Business as unusual
December is normally all about holidays—Hanukkah, Christmas, Kwanzaa, New Year’s Eve—and feeling good and spending time with family and friends. This year, maybe not. Except for non-believers. I mean, those who don’t believe that the coronavirus is real. They’ll still get together with other people. Though, according to the implications of the 2020 election demographic statistics, the vast majority of Heights denizens do believe.
Further implied is that those believers will not be gathering in groups this year. That’s sad for many people. Though it’s a relief for some. But, either way, it’s only temporary. Next year—or one of these years—life will get back to normal, in most ways.
This year, we won’t be having our traditional Christmas Eve Day brunch with our adult children, their significant others and our grandchildren. But the good news is that we do get to see them at other times—and, also, that most Heights-area Chinese and Thai restaurants will be open on Christmas Day, when my wife and I will get takeout and watch old Christmas-themed movies on TCM.
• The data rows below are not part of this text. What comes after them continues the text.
(** * Customer ordering flow: checkout workflow, order-status view, dashboards

    A shallow embedding of the control logic of the ordering front end:

    - [Js]: the fragments of the JavaScript run time the components rely on
      (string trimming and truthiness, [encodeURIComponent], completion
      records for [return]/[throw], [try]/[catch]/[finally]);
    - [PaymentSuccess]: the order-status view ([getPaymentStatusInfo],
      [fetchOrder], [fetchInvoice], the mount effect, [estimatedTime]);
    - [Checkout]: the checkout dialog ([handleEmailSubmit],
      [handleResendMagicLink], [handleDetailsSubmit], [handleBack], the
      auth-change subscription and the resend cooldown timer);
    - [Dashboard]: the invoice join of the per-restaurant dashboard
      ([getInvoiceForOrder]) and the invoice table of the global one;
    - [StatusPage], [CheckoutView]: what the order-status view and the
      checkout dialog render, and [generateInvoice];
    - [GlobalDashboard], [RestaurantDashboard], [InvoicePrint]: the loading
      and sign-out logic and the status badges of the two dashboards, and
      the print button.

    Strings are sequences of code units below 256; numbers that the code
    only compares, decrements and maximises are integers ([Z]).  Every
    handler is run to completion: the model does not interleave two
    handlers at an [await]. *)

From Stdlib Require Import ZArith Lia Bool Ascii String.
From stdpp Require Import base option list strings gmap.

Local Open Scope string_scope.
Local Open Scope Z_scope.
Local Open Scope list_scope.

(* ===================================================================== *)
(** ** JavaScript run-time fragments *)
(* ===================================================================== *)

Module Js.

(** *** Strings *)

(** [WhiteSpace] and [LineTerminator] code units below 256: TAB, LF, VT,
    FF, CR, SP and NBSP. *)
Definition isWhiteSpace (c : ascii) : bool :=
  let n := nat_of_ascii c in
  (n =? 9)%nat || (n =? 10)%nat || (n =? 11)%nat || (n =? 12)%nat
  || (n =? 13)%nat || (n =? 32)%nat || (n =? 160)%nat.

Fixpoint trimStart (s : string) : string :=
  match s with
  | EmptyString => EmptyString
  | String c rest => if isWhiteSpace c then trimStart rest else s
  end.

Fixpoint trimEnd (s : string) : string :=
  match s with
  | EmptyString => EmptyString
  | String c rest =>
      match trimEnd rest with
      | EmptyString => if isWhiteSpace c then EmptyString else String c EmptyString
      | kept => String c kept
      end
  end.

(** [String.prototype.trim] *)
Definition trim (s : string) : string := trimEnd (trimStart s).

(** [ToBoolean] on a string: only the empty string is falsy. *)
Definition truthy (s : string) : bool :=
  match s with EmptyString => false | String _ _ => true end.

(** [ToBoolean] on [string | null | undefined]. *)
Definition truthyOpt (v : option string) : bool :=
  match v with Some s => truthy s | None => false end.

(** [v === lit] for [v : string | null | undefined] and a string [lit]. *)
Definition strictEq (v : option string) (lit : string) : bool :=
  match v with Some s => String.eqb s lit | None => false end.

(** [a || b] on strings. *)
Definition orElse (a : option string) (b : string) : string :=
  match a with
  | Some s => if truthy s then s else b
  | None => b
  end.

(** [n || 0] on [number | undefined]: a missing value and 0 both give 0. *)
Definition orZero (v : option Z) : Z :=
  match v with Some n => n | None => 0 end.

(** *** [encodeURIComponent] on code units below 256 *)

Definition hexDigit (n : nat) : ascii :=
  ascii_of_nat (if (n <? 10)%nat then 48 + n else 55 + n).

Definition percent (byte : nat) : string :=
  String "%" (String (hexDigit (byte / 16)) (String (hexDigit (byte mod 16)) EmptyString)).

Definition isUnreserved (c : ascii) : bool :=
  let n := nat_of_ascii c in
  ((65 <=? n) && (n <=? 90))%nat || ((97 <=? n) && (n <=? 122))%nat
  || ((48 <=? n) && (n <=? 57))%nat
  || (n =? 45)%nat || (n =? 95)%nat || (n =? 46)%nat || (n =? 33)%nat
  || (n =? 126)%nat || (n =? 42)%nat || (n =? 39)%nat || (n =? 40)%nat
  || (n =? 41)%nat.

(** A code unit from 128 on is two bytes of UTF-8. *)
Definition encodeUnit (c : ascii) : string :=
  let n := nat_of_ascii c in
  if isUnreserved c then String c EmptyString
  else if (n <? 128)%nat then percent n
  else percent (192 + n / 64) +:+ percent (128 + n mod 64).

Fixpoint encodeURIComponent (s : string) : string :=
  match s with
  | EmptyString => EmptyString
  | String c rest => encodeUnit c +:+ encodeURIComponent rest
  end.

(** *** Completions *)

(** A thrown value: an [Error] instance with its message, or anything
    else. *)
Inductive Thrown : Type :=
| JsError (message : string)
| JsOther.

(** [err instanceof Error ? err.message : fallback] *)
Definition messageOr (err : Thrown) (fallback : string) : string :=
  match err with
  | JsError m => m
  | JsOther => fallback
  end.

(** How a statement list ends: normally, by [return], or by [throw]. *)
Inductive Completion (A : Type) : Type :=
| Normal (a : A)
| Return
| Throw (e : Thrown).
Arguments Normal {A} a.
Arguments Return {A}.
Arguments Throw {A} e.

(** What an awaited promise settles to. *)
Inductive Settled (A : Type) : Type :=
| Fulfilled (a : A)
| Rejected (e : Thrown).
Arguments Fulfilled {A} a.
Arguments Rejected {A} e.

(** *** Programs

    A program reads the environment (the external services' answers),
    updates the component state and appends to the trace of external
    effects. *)
Section Programs.
Context {Env St Ev : Type}.

Definition M (A : Type) : Type :=
  Env -> St -> list Ev -> Completion A * St * list Ev.

Definition ret {A} (a : A) : M A := fun _ s t => (Normal a, s, t).

Definition bind {A B} (m : M A) (k : A -> M B) : M B :=
  fun env s t =>
    match m env s t with
    | (Normal a, s', t') => k a env s' t'
    | (Return, s', t') => (Return, s', t')
    | (Throw e, s', t') => (Throw e, s', t')
    end.

Definition jsReturn {A} : M A := fun _ s t => (Return, s, t).
Definition throw {A} (e : Thrown) : M A := fun _ s t => (Throw e, s, t).

(** A state setter applied to the live state. *)
Definition update (f : St -> St) : M unit := fun _ s t => (Normal tt, f s, t).

(** An external effect, recorded in order. *)
Definition emit (e : Ev) : M unit := fun _ s t => (Normal tt, s, t ++ [e]).

(** [await] of an external call whose answer the environment fixes. *)
Definition await {A} (call : Env -> Settled A) : M A :=
  fun env s t =>
    match call env with
    | Fulfilled a => (Normal a, s, t)
    | Rejected e => (Throw e, s, t)
    end.

(** Reading a prop or a global of the page. *)
Definition asks {A} (f : Env -> A) : M A := fun env s t => (Normal (f env), s, t).

Definition when (c : bool) (m : M unit) : M unit :=
  if c then m else ret tt.

(** [try { body } catch (err) { handler err }] *)
Definition tryCatch (body : M unit) (handler : Thrown -> M unit) : M unit :=
  fun env s t =>
    match body env s t with
    | (Throw e, s', t') => handler e env s' t'
    | done => done
    end.

(** [try { body } finally { fin }]: [fin] always runs; an abrupt
    completion of [fin] replaces the one of [body]. *)
Definition tryFinally (body fin : M unit) : M unit :=
  fun env s t =>
    match body env s t with
    | (c, s', t') =>
        match fin env s' t' with
        | (Normal _, s'', t'') => (c, s'', t'')
        | abrupt => abrupt
        end
    end.

(** Calling an async function and awaiting it: [return] ends the callee
    only. *)
Definition call (f : M unit) : M unit :=
  fun env s t =>
    match f env s t with
    | (Return, s', t') => (Normal tt, s', t')
    | done => done
    end.

(** Running an event handler from state [s] with an empty trace. *)
Definition run (f : M unit) (env : Env) (s : St) : Completion unit * St * list Ev :=
  call f env s [].
End Programs.

Arguments M : clear implicits.

#[global] Instance M_ret {Env St Ev} : MRet (M Env St Ev) := @ret Env St Ev.
#[global] Instance M_bind {Env St Ev} : MBind (M Env St Ev) :=
  fun A B k m => bind m k.

End Js.

Import Js.

(* ===================================================================== *)
(** ** The order-status view *)
(* ===================================================================== *)

Module PaymentSuccess.

Inductive Icon : Type := CheckCircle | XCircle | Loader2 | Clock.

(** The display descriptor returned by [getPaymentStatusInfo]. *)
Record StatusInfo : Type := {
  icon : Icon;
  color : string;
  bgColor : string;
  borderColor : string;
  title : string;
  message : string;
  showRefresh : bool
}.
So, life is still pretty good for me. But it wasn’t always. For instance, December 1967 I spent walking around Cleveland Heights. I was 18 and essentially homeless. I was dealing with some untreated mental health issues. Well, I was coping with them, if not actually dealing with them. I had quit high school the previous spring. Most of my friends had gone away to college. I did have a couple of crash pads where I could usually stay, which was a great thing about the hippie era. And I did manage to play a few music gigs.
But I mostly walked around. In the cold. Often, at night, I’d land at a third-floor apartment on the corner of Euclid Heights Boulevard and Lancashire Road—a building that was soon after torn down—where several people I knew from the music scene lived and let me sleep on their couch. The place had no heat. The owner was trying to drive out the hippies. Someone finally complained about it to Cleveland Heights City Hall, so the city sent someone to install a meter that took the temperature all day, and recorded an average. The landlord turned on our heat twice a day, from 9 to 11 a.m. and p.m. That brought the average temperature up to a legal minimum—on a meter that sat one foot away from a radiator. But the apartment was freezing; usually only slightly warmer than the temperature outside. I would come in and just lie down to sleep on the ratty couch, still in my boots, coat, gloves, hat, scarf and however many layers of clothing I could wear at the same time.
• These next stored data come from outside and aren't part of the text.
(* ===== verification/_CoqProject ===== *)
-Q . S2P
Prelude.v
FastCollections.v
ConsensusRules.v
Consensus.v
Gas.v
TransactionSorter.v
TransactionSorterFacts.v
PluginData.v
PluginLoader.v
PluginRegistry.v
PluginRegistryFacts.v
PluginOpcodes.v
HeaderValidator.v
Reorg.v
ReorgFacts.v
ChainObserver.v
StorageRevert.v
BlockIndexer.v
BlockIndexerFacts.v
BlockIndexerOrder.v
BlockIndexerProgress.v
Evaluation.v
Evaluator.v
EvaluatorFacts.v
TransactionSafety.v
TransactionWords.v
BlockState.v
PointerRepository.v
VMManager.v
VMManagerFacts.v
BlockStorage.v
BlockTransactions.v
MLDSA.v
MLDSAFacts.v
MLDSAMetadata.v
TransactionParsing.v
TransactionParsingFacts.v
Block.v
BlockFacts.v
Epochs.v
EpochManager.v
EpochFacts.v
EpochChain.v
WitnessManager.v
WitnessFacts.v
WitnessTrust.v
PeerProtocol.v
Encryptem.v
PeerServer.v
PeerServerFacts.v
PeerClient.v
PeerHandshake.v
PeerNode.v
PeerAddresses.v
PeerExamples.v
PeerManager.v
PeerManagerFacts.v
PeerSharing.v
WebSocketProtocol.v
WebSocketClient.v
WebSocketClientFacts.v
WebSocketServer.v
WebSocketFacts.v
WebSocketSafety.v
WebSocketAnswers.v
WebSocketExamples.v
Configuration.v
ConfigurationFacts.v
I frequented a diner near University Circle, where, for a quarter, you could get a decent-size bowl of hot chili, plus a stack of Saltine crackers. Up in the freezing apartment, the only food I remember was Constant Comment tea and ginger snaps, which we’d eat in the kitchen with the tiny oven on and its door open. At another apartment I used to visit, on Coventry, directly above Heights Hardware, one of the residents worked at an Asian import store at Severance Center, and she’d bring home boxes of unsellable broken fortune cookies. That would be dinner those nights.
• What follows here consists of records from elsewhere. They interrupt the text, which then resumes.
(* ===== verification/Prelude.v ===== *)
(** * OP_NET node: verification development

    This library models the core of opnet-node, the indexer and contract host of
    the OP_NET metaprotocol on Bitcoin, and proves what makes it correct.  Paths
    are relative to src/src/src/.

    ** The program and its parts

    A node follows the Bitcoin chain (ChainObserver), fetches and executes its
    blocks in order (BlockIndexer and its tasks), orders the transactions of a
    block (TransactionSorter), runs their contracts in a native runtime
    (ContractEvaluator, ContractEvaluation, GasTracker) over a storage kept by
    VMManager, saves the storage of every block with Merkle proofs, signs the
    block with a checksum (ChecksumMerkle, BlockHeaderValidator), and when the
    chain is reorganised (ReorgWatchdog) purges what it stored above the last
    good block (VMMongoStorage and the repositories).  What it does at a height
    is set by a consensus version (OPNetConsensus, ConsensusTracker).  Plugins
    are loaded from files (PluginLoader), tracked by a registry in dependency
    order (PluginRegistry) and given WebSocket opcodes (PluginOpcodeRegistry).
    Clients query the node and subscribe to its blocks and epochs over a
    WebSocket protocol (WebSocketManager, ProtocolHandler, WebSocketClient).  All
    of it is set by a configuration that is checked when it is loaded
    (BtcIndexerConfigLoader).

    ** Conventions

    A method is a function with the name of the method; state it changes is
    passed in and returned.  [result E A] is a call that returns or throws,
    [stx S E A] one that also changes a state [S], which keeps its changes when it
    throws.  JavaScript objects and [Map]s used as maps are association lists in
    insertion order ([JsMap]); maps of @btc-vision/transaction, which have an
    order of their own, are the class [MapLib].  Integers are BigInts, hence [Z].
    What is not in the repository (the Bitcoin RPC client, MongoDB, the native
    runtime, rust-merkle-tree, protobufjs, semver, the address and hash
    functions) is an argument, and its documented laws are classes or
    hypotheses: [MerkleLaws], [VMHostLaws], the laws of the priority queue and of
    the checksum tree.  Each has an instance, so that the theorems are applied to
    concrete inputs (the lemmas called [..._witness]).

    ** Files

    Shared: this file (outcomes, state passing, [JsMap], [JsSet], the library of
    addresses [BtcLib], lemmas and tactics).

    Collections and configuration.  FastCollections: utils/fast.  ConsensusRules:
    vm/consensus/ConsensusRules.ts.  Consensus: poc/configurations and
    consensus/ConsensusTracker.ts.  Configuration, ConfigurationFacts:
    config/BtcIndexerConfigLoader.ts, its defaults, its checks and its merge.

    Gas and order.  Gas: BlockGasPredictor, GasTracker, calculateMaxGas.
    TransactionSorter, TransactionSorterFacts: transaction-sorter.

    Plugins.  PluginData, PluginLoader, PluginRegistry, PluginRegistryFacts,
    PluginOpcodes: plugins/interfaces, loader, registry, api/websocket.

    The chain.  HeaderValidator: ChecksumMerkle.ts and BlockHeaderValidator.ts.
    Reorg, ReorgFacts: ReorgWatchdog.ts.  ChainObserver: ChainObserver.ts.
    StorageRevert: revertDataUntilBlock and the deletions of the repositories.
    BlockIndexer: BlockIndexer.ts and IndexingTask.ts as interleaved steps, one
    from each await to the next; BlockIndexerFacts (mutual exclusion),
    BlockIndexerOrder (order of the stored blocks), BlockIndexerProgress
    (liveness).

    Contracts.  Evaluation: ContractEvaluation.ts and AddressStack.ts, with the
    state the calls of a transaction share.  Evaluator: ContractEvaluator.ts; a
    contract is a [session], whatever it asks of the node in whatever order.
    EvaluatorFacts: what every request keeps.  TransactionSafety: the theorems on
    a transaction.

    Storage.  BlockState: MerkleTree.ts, StateMerkleTree.ts,
    ReceiptMerkleTree.ts.  PointerRepository: ContractPointerValueRepository.ts.
    VMManager: VMManager.ts and VMBitcoinBlock.ts.  VMManagerFacts: the caches.
    BlockStorage: the storage across the transactions of a block and across
    blocks.  BlockTransactions: the transactions run over that storage.

    Blocks.  MLDSA, MLDSAFacts: the links of Bitcoin keys to ML-DSA keys, of
    VMManager.ts, SharedInteractionParameters.ts and
    MLDSAPublicKeysRepository.ts.  MLDSAMetadata: vm/mldsa.
    TransactionParsing, TransactionParsingFacts: the transaction factory and the
    parsers of interactions and deployments.  TransactionWords: the pointers a
    transaction stores at.  Block, BlockFacts: Block.ts, from the raw
    transactions of a block to their execution one after the other.

    Epochs.  Epochs: EpochValidator.ts, EpochDifficultyConverter.ts and
    EpochMerkleTree.ts.  EpochManager: EpochManager.ts, EpochReindexer.ts, the
    submissions of Block.ts, and the collections they use.  EpochFacts: the
    difficulty, the winner, the tree.  EpochChain: the epochs as the blocks are
    indexed.

    Witnesses.  WitnessManager: BlockWitnessManager.ts, OPNetIdentity.ts and the
    validation of headers of BitcoinRPCThread.ts, as interleaved steps.
    WitnessFacts: the limits, and that it comes to rest.  WitnessTrust: what is
    saved is signed and proved.

    Peers.  PeerProtocol: the packets, the opcodes and the two phases of the
    protocol.  Encryptem: poc/networking/encryptem.  PeerServer, PeerServerFacts:
    the side that authenticates a peer (AuthenticationManager.ts,
    ServerPeerNetworking.ts, shared/managers).  PeerClient: the side that
    authenticates to it.  PeerHandshake: both sides over an ordered network.
    PeerNode: OPNetPeer.ts, which joins them.  PeerAddresses:
    AddressExtractor.ts.  PeerManager: P2PManager.ts and PeerChecker.ts.
    PeerManagerFacts: who is refused.  PeerSharing: which peers are shared and
    dialed, which transactions are relayed.  PeerExamples: instances of sodium and
    protobuf, and what the handshake lets through.

    WebSocket API (api/websocket).  WebSocketProtocol: types, packets,
    OpcodeRegistry.ts and the table of HandlerRegistry.ts.  WebSocketClient,
    WebSocketClientFacts: WebSocketClient.ts, its rate and its queue.
    WebSocketServer: ProtocolHandler.ts, WebSocketManager.ts and the
    subscriptions of HandlerRegistry.ts, as interleaved steps: a request waits
    for its handler, whose answer is an event.  WebSocketFacts: what every step
    keeps of the clients.  WebSocketSafety: what holds in every run.
    WebSocketAnswers: what is sent back and what is pushed.  WebSocketExamples: a
    server with a simple encoding.

    ** What the theorems show

    - The indexer stores the blocks in order, one at a time, and catches up with
      the chain; a revert leaves the database as it was at the height.
    - A transaction is atomic: a failed call anywhere in it reverts it, and a
      reverted transaction changes nothing.  Its contracts see a memory, its
      calls end, its result reports its storage, and its gas is within its fee.
    - The storage is a memory across the transactions of a block and across
      blocks, whatever the caches and the database do in between; what is saved
      is proved against the root that is in the header.
    - The interface between these two: [VMHost] is what a transaction asks of the
      node, [VMHostLaws] what it relies on; [manager_host] is the manager's
      implementation and [manager_host_laws] discharges the laws.
    - A block keeps each raw transaction that a parser accepts, once and as the
      kind its parsers decide, and no other; it executes all those of OP_NET in
      order, whatever they do, its storage is the fold of their results and its
      gas the sum of theirs.  A script is parsed exactly when it has the layout of
      its kind, and a transaction that is accepted has the version, the hashes
      and the challenge it must, and the reward and the fees its outputs pay.
    - Links of keys are permanent and one to one, and the address a transaction is
      from is linked to its sender.
    - An epoch is closed by the first block after it, and never fails to be,
      whatever the blocks hold and whenever witnesses come; its winner is the best
      of the submissions, which are checked when they are saved; its tree proves
      what it exports, and a block accepts the solutions of closed epochs only.
    - A witness is saved only when it is signed over a header of this node; the
      checks of witnesses stay within their limits and come to rest.
    - A session with a peer opens only after the peer answered the challenge with
      its key, and two honest peers do open one and understand each other; a peer
      that offends is refused until its entry is purged; the peers that are shared
      are authenticated and have public addresses.
    - A WebSocket client reaches a handler only after its handshake and within
      its limits; its pending requests are those that wait for a handler; the
      answer to a request carries its id; a client that subscribed is told once
      of every block and epoch, and one that did not is not told.
    - A configuration that loads has settings of the types of their defaults, but
      for those of two explicit lists.
    - Headers are accepted when their checksum verifies and extends the chain;
      the watchdog reverts to the highest block the network agrees on.
    - Ordering the transactions of a block keeps them all, rewards first and
      parents before children; the base gas stays above its floor; loading plugins
      follows their dependencies; parsing plugin files accepts their layout only.

    ** Bounds and fuel

    Calls of contracts recurse with a fuel; a transaction is run with
    [VMManager.call_fuel], one more than the calls and deployments the consensus
    allows to be nested, and TransactionSafety proves that any fuel above
    [room] gives the same result, and BlockTransactions that a transaction never
    runs out of it.  Other loops are structural or carry a measure with their own
    proofs of termination (the search of the watchdog, the depth-first searches
    of the registry, the traversal of the sorter).

    ** Not modelled

    The native contract runtime, MongoDB and Bitcoin RPC themselves; the
    streams of libp2p and the construction of its node, the HTTP server and its
    routes, the sockets themselves, worker threads, the SSH console and the
    reading of the configuration file, which are input and output.  The handlers
    of the WebSocket API forward to the routes, so that what they answer is an
    event of the model.  The script decoder, the hashes and the binary reader the parser of
    transactions uses are those of other packages, and the class [TxLib].  Within the modelled parts: logging, timing, the
    serialisation of inputs and outputs for the runtime, the simulations of
    [VMManager.execute], the caches of contract code and addresses, and the
    resync mode of the indexer.  [PluginContext] and the plugin APIs forward calls
    after permission checks.

    What is left to model, in the order of what it would add: the block
    synchronisation with its script classifier, the plugin validator, hook
    dispatcher and workers, the mempool, the decoding of JSON-RPC requests, and
    the queries of the database. *)

From Stdlib Require Export ZArith Lia Permutation Ascii.
From stdpp Require Export prelude gmap strings list fin_maps sorting pretty.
That year, the holidays came and went. I think I went to my parents’ house on Belmar for dinner a couple of nights that December. My father never made me feel very welcome there, so I didn’t visit often. One time I took an equally starving musician friend, a girl who later moved to Nashville and eventually became a much-in-demand backup singer for big country music stars. One or two other times I went there around Hanukkah time, when my older brother was visiting from college, for my mother’s potato latkes and, probably, brisket.
Obviously, my life turned out fine. But many other people are not so lucky. They’re not even as fortunate as I was back then, when I was mainly homeless, because they have no friends or family to turn to—at least none who will accept them—and there is no longer a hippie network of places to crash, and no restaurants around here that sell bowls of chili with crackers for a quarter. They’re just out on the streets, lonely, confused and hungry. Even here in the Heights area. Most of us don’t see it, but the poverty rate in Cleveland Heights is about 17 percent. The number of homeless in Cuyahoga County is around 23,000.
If you’re not having parties and big dinners this year, which should be the norm, you could put the money you would have spent to other valuable uses, like local shelters
David Budin
David Budin is a freelance writer for national and local publications, the former editor of Cleveland Magazine and Northern Ohio Live, an author, and a professional musician and comedian. His writing focuses on the arts and, especially, pop-music history.